(** ** Doppler calculator *)

Definition calculateRelativisticDopplerShift
  (starVelocity observerVelocity : vec3) : float32 :=
  let lineOfSight :=
    normalize (vsub (mkvec3 f0 f0 OBSERVER_POSITION_Z) starVelocity) in
  let relativeVelocity := dot (vsub starVelocity observerVelocity) lineOfSight in
  let beta := (relativeVelocity / SPEED_OF_LIGHT)%f32 in
  let beta := if (beta >=? f1)%f32 then f0_99 else beta in
  let beta := if (beta <=? - f1)%f32 then (- f0_99)%f32 else beta in
  let dopplerFactor := sqrt ((f1 + beta) / (f1 - beta))%f32 in
  dopplerFactor.

(** ** Stars and the program state *)

Record Star := mkStar {
  position : vec3;
  velocity : vec3;
  color : vec3;
  dopplerShiftedColor : rgb
}.

Record State := mkState {
  windowWidth : Z;
  windowHeight : Z;
  showKeplerian : bool;
  showFlatRotation : bool;
  viewAngle : float32;
  observerVelocity : float32;
  keplerianStars : list Star;
  flatRotationStars : list Star
}.

(** The globals as their initialisers leave them. *)
Definition initial_state : State :=
  mkState 1200 600 true true f0 f0 [] [].

(** The colour both [initializeStars] and [updateDopplerShifts] store:
    the wavelength 0.5 scaled by the Doppler factor, clamped, mapped. *)
Definition shiftedColor (starVelocity : vec3) (obsVel : float32) : rgb :=
  let dopplerFactor :=
    calculateRelativisticDopplerShift starVelocity (mkvec3 f0 f0 obsVel) in
  let shiftedWavelength := (f0_5 * dopplerFactor)%f32 in
  let shiftedWavelength := clamp shiftedWavelength f0 f1 in
  wavelengthToRGB shiftedWavelength.

Section Generator.

(** [sin] and [cos] on [float], and the draws of iteration [i]:
    (angle, radius, height). *)
Variables sin cos : float32 -> float32.
Variable draw : nat -> float32 * float32 * float32.

(** One iteration of the loop of [initializeStars]: the Keplerian star and
    the flat-rotation star made from one triple of draws. *)
Definition initializeStars_body (obsVel : float32)
  (d : float32 * float32 * float32) : Star * Star :=
  let '(angle, radius, height) := d in
  let position :=
    mkvec3 (radius * cos angle)%f32 height (radius * sin angle)%f32 in
  let wavelength := f0_5 in
  let '(b0, b1, b2) := wavelengthToRGB wavelength in
  let keplerianSpeed :=
    (MAX_VELOCITY * sqrt (GALAXY_RADIUS / (radius + f0_1)))%f32 in
  let tangentX := (- sin angle)%f32 in
  let tangentZ := cos angle in
  let kvel :=
    mkvec3 (keplerianSpeed * tangentX)%f32 f0 (keplerianSpeed * tangentZ)%f32 in
  let keplerianStar :=
    mkStar position kvel (mkvec3 b0 b1 b2) (shiftedColor kvel obsVel) in
  let fvel :=
    mkvec3 (FLAT_ROTATION_VELOCITY * tangentX)%f32 f0
           (FLAT_ROTATION_VELOCITY * tangentZ)%f32 in
  let flatStar :=
    mkStar position fvel (mkvec3 b0 b1 b2) (shiftedColor fvel obsVel) in
  (keplerianStar, flatStar).
(** * CreditRisk-AI-Suite: task coordination and retrying agents

    A shallow embedding of [src/agents/task_definitions.py]
    ([TaskCoordinator], [BaseTask.validate_result]) and of
    [src/agents/base_agent.py] ([AgentConfig], [BaseAgent._retry_operation]),
    with the properties of the scheduler specification stated over it.

    Conventions.
    - A Python [dict] that is iterated (the coordinator's [tasks], a
      definition's [success_criteria]) is an insertion-ordered association
      list with unique keys; a [dict] that is only probed ([result.data]) is
      a [gmap]; a Python [set] is a [gset].
    - A Python exception is a value of [exn]; a function that may raise
      returns a [res].  The one recursive function, the [dfs] of
      [resolve_dependencies], takes a recursion budget and returns [None]
      when it runs out, which is shown never to happen.
    - The opaque collaborators (the agents behind [task.execute], the
      callable handed to [_retry_operation]) are oracles: functions that
      give the outcome of each call.  So is the interpreter where float
      arithmetic and [time.sleep] may raise. *)

From Stdlib Require Import ZArith QArith Qpower Qabs String List Lia.
From stdpp Require Import base option list strings gmap.

Set Warnings "-clear-no-such-hyp".

Local Open Scope string_scope.
Local Open Scope list_scope.

(** ** Python values, exceptions and results *)

(** The values that occur in result data and in success criteria.  A float
    is read as the rational it denotes. *)
Inductive pyval : Type :=
  | PNone
  | PBool (b : bool)
  | PInt (z : Z)
  | PFloat (q : Q)
  | PStr (s : string).

(** The numeric reading of a value, when it has one ([True == 1]). *)
Definition py_num (v : pyval) : option Q :=
  match v with
  | PBool b => Some (inject_Z (if b then 1 else 0))
  | PInt z => Some (inject_Z z)
  | PFloat q => Some q
  | PNone | PStr _ => None
  end.

(** [a == b] *)
Definition py_eqb (a b : pyval) : bool :=
  match py_num a, py_num b with
  | Some x, Some y => Qeq_bool x y
  | _, _ =>
      match a, b with
      | PNone, PNone => true
      | PStr s, PStr t => bool_decide (s = t)
      | _, _ => false
      end
  end.

(** [a != b] *)
Definition py_neb (a b : pyval) : bool := negb (py_eqb a b).

(** [type(v).__name__] *)
Definition type_name (v : pyval) : string :=
  match v with
  | PNone => "NoneType"
  | PBool _ => "bool"
  | PInt _ => "int"
  | PFloat _ => "float"
  | PStr _ => "str"
  end.

Inductive exn : Type :=
  | ValueError (msg : string)
  | TypeError (msg : string)
  | AttributeError (msg : string)
  | OverflowError (msg : string)
  | Exception (msg : string).

(** [str(e)] *)
Definition exn_str (e : exn) : string :=
  match e with
  | ValueError m | TypeError m | AttributeError m | OverflowError m
  | Exception m => m
  end.

(** The outcome of a call: a value or a raised exception. *)
Inductive res (A : Type) : Type :=
  | Ok (a : A)
  | Raise (e : exn).
Arguments Ok {A} a.
Arguments Raise {A} e.

(** [for x in xs: body(x)] over a threaded state, stopping at the first
    exception; [None] when a call of the body ran out of budget. *)
Fixpoint for_each {A S} (body : A -> S -> option (res S)) (xs : list A) (s : S)
    : option (res S) :=
  match xs with
  | [] => Some (Ok s)
  | x :: rest =>
      match body x s with
      | Some (Ok s') => for_each body rest s'
      | stopped => stopped
      end
  end.

(** ** Insertion-ordered dictionaries *)

Module Dict.

Definition t (V : Type) : Type := list (string * V).

Definition keys {V} (d : t V) : list string := map fst d.

Fixpoint get {V} (k : string) (d : t V) : option V :=
  match d with
  | [] => None
  | (k', v) :: rest => if decide (k = k') then Some v else get k rest
  end.

(** [k in d] *)
Definition mem {V} (k : string) (d : t V) : bool :=
  match get k d with Some _ => true | None => false end.

(** [d[k] = v]: an existing key keeps its place, a new key goes last. *)
Fixpoint set {V} (k : string) (v : V) (d : t V) : t V :=
  match d with
  | [] => [(k, v)]
  | (k', v') :: rest =>
      if decide (k = k') then (k', v) :: rest else (k', v') :: set k v rest
  end.

End Dict.

(** ** [base_agent.py]: configuration, results and the retry loop *)

Module AgentStatus.
Inductive t : Type := IDLE | RUNNING | SUCCESS | FAILED | RETRYING.
End AgentStatus.
Lemma auto_overloaded_resolves (tensor_type : namespace) (attr : string) :
  auto_overloaded exclude object_ tensor_type attr = true →
  is_Some (ns_attrs tensor_type !! attr).
Proof.
  unfold auto_overloaded. intros [_ H]%andb_true_iff.
  destruct (ns_attrs tensor_type !! attr); [eauto|done].
Qed.
End RegistryFacts.

(** ** Passes that add a method only where the name is free *)

Section AddIfAbsent.
Variable mk : string → member.

Lemma add_if_absent_spec (l : list string) (c : namespace) :
  ∃ c',
    for_in l (λ attr c,
      if negb (bool_decide (attr ∈ dir c)) then Ok (setattr c attr (mk attr))
      else Ok c) c = Ok c' ∧
    ns_unresolved c' = ns_unresolved c ∧
    (∀ a, a ∈ dir c → a ∈ dir c') ∧
    (∀ a, a ∈ dir c → ns_attrs c' !! a = ns_attrs c !! a) ∧
    (∀ a m, ns_attrs c' !! a = Some m →
       ns_attrs c !! a = Some m ∨ (a ∈ l ∧ (a ∉ dir c) ∧ m = mk a)).
Proof.
  revert c. induction l as [|x l IH]; intros c; simpl.
  - exists c. repeat split; auto.
  - destruct (bool_decide (x ∈ dir c)) eqn:Hx; simpl.
    + apply bool_decide_eq_true in Hx.
      destruct (IH c) as (c' & Hc' & Hu & Hd & Hf & Hi).
      exists c'. repeat split; auto.
      intros a m Ha. destruct (Hi a m Ha) as [?|(?&?&?)]; [by left|].
      right. repeat split; auto. by apply list_elem_of_further.
    + apply bool_decide_eq_false in Hx.
      destruct (IH (setattr c x (mk x))) as (c' & Hc' & Hu & Hd & Hf & Hi).
      exists c'. split; [done|]. split; [done|]. split; [|split].
      * intros a Ha. apply Hd, dir_setattr. by right.
      * intros a Ha. rewrite Hf by (apply dir_setattr; by right).
        simpl. apply lookup_insert_ne. intros ->. done.
      * intros a m Ha. destruct (Hi a m Ha) as [Hold|(Hl & Hnd & ->)].
        -- simpl in Hold. rewrite lookup_insert in Hold.
           case_decide as Hxa.
           ++ subst a. right. split; [apply list_elem_of_here|].
              split; [done|]. congruence.
           ++ by left.
        -- right. split; [by apply list_elem_of_further|]. split; [|done].
           intros Ha'. apply Hnd, dir_setattr. by right.
Qed.
End AddIfAbsent.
----
• TASK BRIEF
Could you print exactly the lines from the one containing "Hd, dir_setattr. by right." through the last line of the records above?

• SOLUTION FOR THIS TASK
      * intros a Ha. apply Hd, dir_setattr. by right.
      * intros a Ha. rewrite Hf by (apply dir_setattr; by right).
        simpl. apply lookup_insert_ne. intros ->. done.
      * intros a m Ha. destruct (Hi a m Ha) as [Hold|(Hl & Hnd & ->)].
        -- simpl in Hold. rewrite lookup_insert in Hold.
           case_decide as Hxa.
           ++ subst a. right. split; [apply list_elem_of_here|].
              split; [done|]. congruence.
           ++ by left.
        -- right. split; [by apply list_elem_of_further|]. split; [|done].
           intros Ha'. apply Hnd, dir_setattr. by right.
Qed.
End AddIfAbsent.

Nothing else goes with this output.